Clinically defined groups of tumors are usually characterized by shallow dose-response curves, and this results from heterogeneity among individual dose-response curves, each of which is very likely quite steep. A review of published results for human tumors indicates that a 10% escalation of dose to tumors controlled at the 50% level, where changes in outcome are most likely to be detected, will be detectable in a population of unselected patients only in sizable clinical trials (130-300 patients per dose level). With a few exceptions, a dose escalation of 20% will be detectable in much smaller trials (50-130 patients per dose level). Therefore, clinical trials of improved treatment modalities will be confounded by patient heterogeneity, and modest improvements may go undetected in all but the largest trials. Mathematical modeling was used to study the effect on the steepness of the dose-response curve of selecting patients on the basis of the radiosensitivity measure SF2 (surviving fraction at 2 Gy).
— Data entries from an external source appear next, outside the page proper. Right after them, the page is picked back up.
Lemma fence_inv_initial b : fence_inv (initial b).
Proof. by split. Qed.
Lemma fence_inv_call {B : Type} w (p : pool) i h (c : call B) k b w' :
  fence_inv (w, p) → p !! i = Some (h, Call c k) → exec c w = Some (b, w') → fence_inv (w', <[i := (held_after c h b, k b)]> p).
Proof.
  intros Hinv Hi Hex. destruct (exec_inv _ _ _ _ _ _ Hinv Hi) as (Hm & b' & w'' & E & Hn & Hr & Hap).
  rewrite E in Hex. injection Hex as -> ->. destruct Hinv as [Hd Hs Hc Hf Ha]. cbn [fst snd] in *.
  pose proof (holders_insert a_descriptor p i _ (held_after c h b, k b) Hi) as E1.
  pose proof (holders_insert the_fence p i _ (held_after c h b, k b) Hi) as E2. cbn [fst] in E1, E2.
  unfold hb in *. split; cbn [fst snd].
  - intros j t. rewrite list_lookup_insert_Some. intros [(-> & <- & _)|[_ Hj]]; [|by eapply Hd]. destruct (Hd _ _ Hi) as [_ Hk]. apply Hk.
  - by rewrite length_insert.
  - repeat case_bool_decide; repeat case_decide; lia || congruence.
  - destruct (reclaim_started (wd_handle w)), (reclaim_started (wd_handle w')); repeat case_bool_decide; repeat case_decide; lia || congruence.
  - intros Hr'. specialize (Hap Hr'). repeat case_bool_decide; repeat case_decide; lia || congruence.
Qed.
Lemma fence_inv_step s s' : step s s' → fence_inv s → fence_inv s'.
Proof.
  destruct 1 as [w p m Hm Hn|B w p i h c k b w' Hi Hex|w p Hall|w p b]; intros Hinv.
  - destruct Hinv as [Hd Hs Hc Hf Ha]. cbn [fst snd] in *. assert (∀ x, holders x [(nothing, m)] = if decide (nothing = x) then 1%nat else 0%nat) as E.
    { intros x. unfold holders. rewrite filter_cons, filter_nil. cbn [fst]. by destruct (decide (nothing = x)). }
    split; cbn [fst snd]; rewrite ?holders_app, ?E, ?decide_False, ?Nat.add_0_r by done; auto.
    + intros i t. rewrite lookup_app_Some. intros [?|[_ Ht]]; [by eapply Hd|]. apply list_lookup_singleton_Some in Ht as [_ <-]. by apply entry_disciplined.
    + rewrite length_app. cbn. lia.
  - by eapply fence_inv_call.
  - by split.
  - by destruct Hinv; split.
Qed.
Lemma fence_inv_reachable b s : reachable b s → fence_inv s.
Proof. intros H1. apply (rtc_ind_r _ _ (fence_inv_initial b)) in H1; [done|]. intros s1 s2 _ Hs. by apply fence_inv_step. Qed.
(* ===== verification/CowGc.v ===== *)
(** * Garbage collection of COW objects beside the mounts that write

    The workers of CowCleanup.v run, at any number of mounts, beside the publications of
    COWChunk.cpp, attachments and detachments (RedisMetaTxn.cpp) and boundary cuts, all
    interleaved at their calls.  [v_fresh], [v_minted], [v_put], [v_replaced], [v_was] and
    [v_ready] record what the mounts have done: chunks allocated and not yet attached, revisions
    allocated and not yet published, those among them whose upload was acknowledged, revisions
    a publication replaced, the positions chunks were ever attached at, and the chunks a first
    head was published for. *)

From stdpp Require Import gmap.
From S2P Require Import Prelude ChunkGeometry StateIo Codec Records CowCleanup.

Record volume := mkVol {
  v_head : gmap Z COWChunkHead; v_objects : gset (Z * Z); v_attached : gmap (Z * Z) Z;
  v_next_chunk : Z; v_next_revision : gmap Z Z;
  v_deletes : list PendingDelete; v_reclaims : list ReclaimWork;
  v_fresh : gset Z; v_minted : gset (Z * Z); v_put : gset (Z * Z); v_replaced : gset (Z * Z); v_was : gset ((Z * Z) * Z); v_ready : gset Z;
}.
Definition last_revision (v : volume) (c : Z) : Z := default 0 (v_next_revision v !! c).

Section Gc.
Context `{FollyIO} `{!FollyIOLaws} (has_metadata has_probe : bool).

(** ** The mounts *)
Inductive mount_step : volume → volume → Prop :=
  | allocate_chunk head objects attached n next d r fresh minted put replaced was ready :
      mount_step (mkVol head objects attached n next d r fresh minted put replaced was ready)
                 (mkVol head objects attached (n + 1) next d r ({[n + 1]} ∪ fresh) minted put replaced was ready)
  | allocate_revision v c : let rev := last_revision v c + 1 in
      mount_step v (mkVol (v_head v) (v_objects v) (v_attached v) (v_next_chunk v) (<[c := rev]> (v_next_revision v))
                      (v_deletes v) (v_reclaims v) (v_fresh v) ({[(c, rev)]} ∪ v_minted v) (v_put v) (v_replaced v) (v_was v) (v_ready v))
  | put_object v c rev (acknowledged : bool) : (c, rev) ∈ v_minted v →
      mount_step v (mkVol (v_head v) ({[(c, rev)]} ∪ v_objects v) (v_attached v) (v_next_chunk v) (v_next_revision v)
                      (v_deletes v) (v_reclaims v) (v_fresh v) (v_minted v)
                      (if acknowledged then {[(c, rev)]} ∪ v_put v else v_put v) (v_replaced v) (v_was v) (v_ready v))
  (** A first head is published by the session that allocated the chunk. *)
  | exchange_head v c expected h : v_head v !! c = expected → (c, head_revision h) ∈ v_put v → (expected = None → c ∈ v_fresh v) →
      mount_step v (mkVol (<[c := h]> (v_head v)) (v_objects v) (v_attached v) (v_next_chunk v) (v_next_revision v)
                      (v_deletes v) (v_reclaims v) (v_fresh v) (v_minted v ∖ {[(c, head_revision h)]}) (v_put v ∖ {[(c, head_revision h)]})
                      (match expected with Some e => {[(c, head_revision e)]} ∪ v_replaced v | None => v_replaced v end) (v_was v)
                      (match expected with Some _ => v_ready v | None => {[c]} ∪ v_ready v end))
  | trim_head v c h n : v_head v !! c = Some h →
      mount_step v (mkVol (<[c := mkCOWHead (head_revision h) n]> (v_head v)) (v_objects v) (v_attached v) (v_next_chunk v) (v_next_revision v)
                      (v_deletes v) (v_reclaims v) (v_fresh v) (v_minted v) (v_put v) (v_replaced v) (v_was v) (v_ready v))
  | attach v p c : v_attached v !! p = None → c ∈ v_fresh v → c ∈ v_ready v →
      mount_step v (mkVol (v_head v) (v_objects v) (<[p := c]> (v_attached v)) (v_next_chunk v) (v_next_revision v)
                      (v_deletes v) (v_reclaims v) (v_fresh v ∖ {[c]}) (v_minted v) (v_put v) (v_replaced v) ({[(p, c)]} ∪ v_was v) (v_ready v))
  | detach v p :
      mount_step v (mkVol (v_head v) (v_objects v) (delete p (v_attached v)) (v_next_chunk v) (v_next_revision v)
                      (v_deletes v) (v_reclaims v) (v_fresh v) (v_minted v) (v_put v) (v_replaced v) (v_was v) (v_ready v))
  (** Work is queued for a revision that was replaced and for chunks that were attached; the
      detachment itself may come before, after or never. *)
  | queue_revision v c rev work : (c, rev) ∈ v_replaced v → in_range 64 c → in_range 64 rev → FreezeCOWRevisionDelete c rev = Ok work →
      mount_step v (mkVol (v_head v) (v_objects v) (v_attached v) (v_next_chunk v) (v_next_revision v)
                      (v_deletes v ++ [work]) (v_reclaims v) (v_fresh v) (v_minted v) (v_put v) (v_replaced v) (v_was v) (v_ready v))
  | queue_detached v ino m work : ((ino, cm_index m), cm_chunk_id m) ∈ v_was v → in_range 64 ino → mapping_ok m → FreezeCOWDetachedDelete ino m = Ok work →
      mount_step v (mkVol (v_head v) (v_objects v) (v_attached v) (v_next_chunk v) (v_next_revision v)
                      (v_deletes v ++ [work]) (v_reclaims v) (v_fresh v) (v_minted v) (v_put v) (v_replaced v) (v_was v) (v_ready v))
  | queue_reclaim v ino ms work : (∀ m, m ∈ ms → ((ino, cm_index m), cm_chunk_id m) ∈ v_was v) → in_range 64 ino → Forall mapping_ok ms →
      FreezeCOWDetachedReclaim ino ms = Ok work →
      mount_step v (mkVol (v_head v) (v_objects v) (v_attached v) (v_next_chunk v) (v_next_revision v)
                      (v_deletes v) (v_reclaims v ++ [work]) (v_fresh v) (v_minted v) (v_put v) (v_replaced v) (v_was v) (v_ready v)).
If SF2 is a faithful predictor of response in a group of tumors, then heterogeneity could be reduced by excluding the patients with the most sensitive (controlled with near certainty) and most resistant (recurring with near certainty) tumors. The resulting "stochastic fraction" (tumors for which treatment outcome is probabilistic) would be characterized by a steep dose response, and the number of patients required to demonstrate the effect of dose escalation would be substantially reduced (by about 50%).